The increase in availability of generative AI has brought forth a number of AI detection tools that claim to distinguish between AI and human-generated text. Turnitin, GPTZero, and Copyleaks are a few examples. Relying on predictable word patterns and sentence structure, these tools provide a percentage indicating how much of the text was allegedly produced by a human versus AI.

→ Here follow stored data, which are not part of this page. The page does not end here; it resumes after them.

(** The elements registered under the other keys of the join. *)
Definition counterparts (qj : QueryJoin) (qjk : QueryJoinKey)
    (pj : gmap QueryJoinKey (gset ElementReference)) : list ElementReference :=
  concat (map (fun qjk2 => if bool_decide (qjk = qjk2) then []
                           else elements (default ∅ (pj !! qjk2))) (join_keys qj)).

Definition delete_source_join
    (del : ElementIndexState -> ElementReference -> outcome IndexError ElementIndexState)
    (old : ElementReference) (qj : QueryJoin) (qjk : QueryJoinKey) (value : ElementValue)
    (st : ElementIndexState) : outcome IndexError ElementIndexState :=
  let outer_key := (join_id qj, get_value_hash value) in
  match partial_joins st !! outer_key with
  | None => Ok st
  | Some pj =>
      let did_remove := bool_decide (old ∈ default ∅ (pj !! qjk)) in
      let pj := discard qjk old pj in
      let to_delete :=
        if did_remove then
          concat (map (fun other => [get_join_virtual_ref old other; get_join_virtual_ref other old])
                    (counterparts qj qjk pj))
        else [] in
      out_foldl del
        (with_joins (fun m => if bool_decide (pj = ∅) then delete outer_key m
                              else <[outer_key := pj]> m) st) to_delete
  end.

Definition delete_source_joins
    (del : ElementIndexState -> ElementReference -> outcome IndexError ElementIndexState)
    (old : Element) (st : ElementIndexState) : outcome IndexError ElementIndexState :=
  match old with
  | Node m properties =>
      out_foldl (fun st '(qj, _, qjk) =>
        match bt_get (join_property qjk) properties with
        | Some p => delete_source_join del (reference m) qj qjk p st
        | None => Ok st
        end) st (join_work st (labels m))
  | Relation _ _ _ _ => Ok st
  end.

(** [delete_element]; deleting a virtual relation may only lead to further
    deletions, each of an element that is still stored. *)
Fixpoint delete_element_fuel (fuel : nat) (st : ElementIndexState) (r : ElementReference) :
    outcome IndexError ElementIndexState :=
  match fuel with
  | O => Panic
  | S fuel =>
      match elements_ st !! r with
      | None => Ok st
      | Some old =>
          delete_source_joins (delete_element_fuel fuel) old
            (clear_slot_affinity old (with_elements (delete r) st))
      end
  end.

Definition delete_element (st : ElementIndexState) (r : ElementReference) :
    outcome IndexError ElementIndexState :=
  delete_element_fuel (S (size (elements_ st))) st r.

(** One join key of [update_source_joins]. *)
Definition update_source_join
    (set : ElementIndexState -> Element -> list nat -> outcome IndexError ElementIndexState)
    (old : option Element) (new : Element) (st : ElementIndexState)
    (w : QueryJoin * list nat * QueryJoinKey) : outcome IndexError ElementIndexState :=
  let '(qj, slots, qjk) := w in
  let old_value :=
    match old with
    | Some (Node _ old_properties) => bt_get (join_property qjk) old_properties
    | _ => None
    end in
  match bt_get (join_property qjk) (get_properties new) with
  | None => Ok st
  | Some p =>
      if match old_value with Some old_p => element_value_eqb old_p p | None => false end then Ok st
      else
        let r := get_reference new in
        let key := (join_id qj, get_value_hash p) in
        let pj := default ∅ (partial_joins st !! key) in
        let did_insert := negb (bool_decide (r ∈ default ∅ (pj !! qjk))) in
        let pj := include qjk r pj in
        let values_to_delete := if did_insert then option_list old_value else [] in
        let to_set :=
          if did_insert then
            concat (map (fun other => [virtual_relation qj (get_effective_from new) r other;
                                       virtual_relation qj (get_effective_from new) other r])
                      (counterparts qj qjk pj))
          else [] in
        st ← match old with
             | Some o => out_foldl (fun st v => delete_source_join delete_element (get_reference o) qj qjk v st)
                           (with_joins <[key := pj]> st) values_to_delete
             | None => Ok (with_joins <[key := pj]> st)
             end;
        out_foldl (fun st e => set st e slots) st to_set
  end.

Understandably, these tools have generated a great deal of interest among instructors who are anxious to know how much their students are using AI to complete coursework. But how reliable are these tools? Despite lofty claims, the accuracy of these tools is questionable. OpenAI published a statement that they do not work well. Numerous faculty have experienced mixed results when putting ChatGPT to the test. Some colleges that use Turnitin have decided to disable Turnitin’s AI detection software due to reports of false positives and ongoing fears of falsely accusing students of academic misconduct. A recent study at Stanford concluded that AI detectors are biased against non-native English speakers. Additionally, Open AI recently shut down its own detection software, AI Text Classifier, due to its low rate of accuracy.  

As of this writing, Johns Hopkins University (JHU) does not have an official policy or statement about using AI detection software. Faculty should communicate to students what are and are not appropriate uses of generative AI in the course. You should work with your divisional academic integrity officer or the Office of Student Conduct if students violate your course policies. If misconduct is suspected, it is highly recommended that instructors speak to students before making any accusations.  If you choose to use one of these tools, we suggest using it in conjunction with one or more of the following alternatives.

Alternative approaches to using AI detection tools: 

  • Include a syllabus statement with clear expectations of how AI is to be used in the course (if at all). Ask students to self-report how they used generative AI for the assignment.
  • Experiment with generative AI to see how it behaves; consider uploading your own assignments to look for patterns or common errors that emerge 
  • Familiarize yourself with students’ writing styles 
  • Consider redesigning assignments to make them more resistant to AI: 
    • Reference specific in-class discussions, activities, or readings in the assignment 
    • Ask students to include personal examples in their work 
    • Scaffold larger assignments into phased projects in which students must show iterative development of their work
    • Allow students to work on assignments during class 
    • Include a variety of assignment types (create a video, podcast, illustration, etc.) 

Facilitating Discussion Example: Naveeda Khan, Anthropology – Invitation to Anthropology Course

In the Invitation to Anthropology Course, the TAs and instructor would invite students whose papers had been flagged with a high probability of relying on generative AI to a discussion about the paper. The goal was not to accuse the students of misconduct, but evaluate if they understood the concepts included in the paper. This could be shared with students when the assignment is published: “Students whose papers are flagged by an AI detector will be invited to an oral discussion about the paper with the instructor or TA to evaluate their knowledge of the concepts and arguments made.”